Fluorescent proteins have revolutionized biology, allowing what was formerly invisible to be clearly seen. The Nobel Prize in Chemistry was awarded in 2008 for the discovery and early use of green fluorescent protein (GFP) as a genetic reporter. Our laboratory pioneered the use of GFP for in vivo imaging. In this chapter we review the developments within our research on subcellular imaging of metastatic trafficking of cancer cells carried out in real time in mice. Dual-color fluorescent cells, with one color fluorescent protein in the nucleus and another color fluorescent protein in the cytoplasm, enable real-time nuclear-cytoplasmic dynamics to be visualized in living cells in vivo as well as in vitro.

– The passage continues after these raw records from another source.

(* ===== verification/Reload.v ===== *)
(** * Reconfiguration at run time

    [reconfig.rs] and [config::reload], as the threads that execute them: the
    watcher, which a signal asks for a reload, and any number of admin requests,
    which reload at once. Each takes one step per atomic operation, lock, file
    read or gateway call. The file changes at any time; [fs] is what it has held
    so far, the last being what a read returns. *)
From S2P Require Import Prelude Bytes Text Config.

Local Open Scope Z_scope.

(** Where a thread stands in [reload_now]. A text read is named by its place in
    the history of the file. *)
Inductive Pc :=
  | Idle
  | Polling
  | Exited
  | Begin
  | ReadRaw
  | Storing (l : list Store)
  | ReadParse
  | Parsing (v : nat)
  | Swapping (d : Deployment)
  | Counting
  | Tally (o : ReloadOutcome)
  | Clearing (o : ReloadOutcome).

#[export] Instance Pc_eq_dec : EqDecision Pc.
Proof. solve_decision. Defined.

Record Process := mkProcess {
  cfg : Config;
  fs : list (option bytes);
  RELOAD_PENDING : bool;
  DRAINING : bool;
  DRAIN_BEGUN : bool;
  RELOADS_APPLIED : Z;
  RELOADS_REJECTED : Z;
  SHUTDOWN : bool;
  serve_up : bool;
  watcher : Pc;
  admins : list Pc;
  snapshots : list (option Deployment)
}.

Inductive Thread := Watcher | Admin (i : nat).

#[export] Instance Thread_eq_dec : EqDecision Thread.
Proof. solve_decision. Defined.

Inductive Label :=
  | LWrite (f : option bytes) | LSighup | LShutdown | LServeGone | LBeginDrain | LGet
  | LRequest (i : nat)
  | LStep (t : Thread).

Definition pc (s : Process) (t : Thread) : option Pc := match t with Watcher => Some (watcher s) | Admin i => admins s !! i end.

Definition set_pc (t : Thread) (p : Pc) (s : Process) : Process :=
  let '(mkProcess c f rp dr db ra rr sd up w ad sn) := s in
  match t with
  | Watcher => mkProcess c f rp dr db ra rr sd up p ad sn
  | Admin i => mkProcess c f rp dr db ra rr sd up w (<[i := p]> ad) sn
  end.

Definition set_cfg (c : Config) (s : Process) : Process :=
  let '(mkProcess _ f rp dr db ra rr sd up w ad sn) := s in mkProcess c f rp dr db ra rr sd up w ad sn.
Definition set_pending (b : bool) (s : Process) : Process :=
  let '(mkProcess c f _ dr db ra rr sd up w ad sn) := s in mkProcess c f b dr db ra rr sd up w ad sn.
Definition set_draining (b : bool) (s : Process) : Process :=
  let '(mkProcess c f rp _ db ra rr sd up w ad sn) := s in mkProcess c f rp b db ra rr sd up w ad sn.

Definition on_sighup (s : Process) : Process := set_pending true s.

Definition draining (s : Process) : bool := DRAINING s || DRAIN_BEGUN s.
Definition drain_begun (s : Process) : bool := DRAIN_BEGUN s.
Definition reloads_applied (s : Process) : Z := RELOADS_APPLIED s.
Definition reloads_rejected (s : Process) : Z := RELOADS_REJECTED s.

(** Whether this call began it. *)
Definition begin_drain (s : Process) : bool * Process :=
  let '(mkProcess c f rp dr db ra rr sd up w ad sn) := s in (negb db, mkProcess c f rp dr true ra rr sd up w ad sn).

Definition file_at (s : Process) (v : nat) : option bytes := default None (fs s !! v).
Definition now (s : Process) : nat := (length (fs s) - 1)%nat.

Definition tally (o : ReloadOutcome) (s : Process) : Process :=
  let '(mkProcess c f rp dr db ra rr sd up w ad sn) := s in
  match o with
  | Applied _ => mkProcess c f rp dr db (wrapping_add 64 ra 1) rr sd up w ad sn
  | KeptOld _ => mkProcess c f rp dr db ra (wrapping_add 64 rr 1) sd up w ad sn
  | NoConfig => s
  end.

In the dual-color cells, red fluorescent protein (RFP) is expressed in the cytoplasm of cancer cells, and GFP is linked to histone H2B and is expressed in the nucleus. Nuclear GFP expression enables visualization of nuclear dynamics, whereas simultaneous cytoplasmic RFP expression allows visualization of nuclear cytoplasmic ratios in addition to simultaneous cell and nuclear shape changes. With the use of dual-color fluorescent cells, it is possible to achieve subcellular real-time imaging of cancer cell trafficking in live mice. Extravasation can also be imaged in real time. Dual-color imaging has shown that cytoplasmic processes of cancer cells exit the vessels first, with nuclei following along the cytoplasmic projections [Yamauchi et al., Cancer Res 66:4208-4214, 2006]. Dual-color in vivo cellular imaging was used to visualize cancer cell trafficking blood vessels, as well as in the lymphatic systems of the mice. The real-time imaging of cancer cell seeding on the lung has now been achieved with dual-color cells. Subcellular in vivo imaging confers great promise for understanding metastasis at the cellular level in vivo.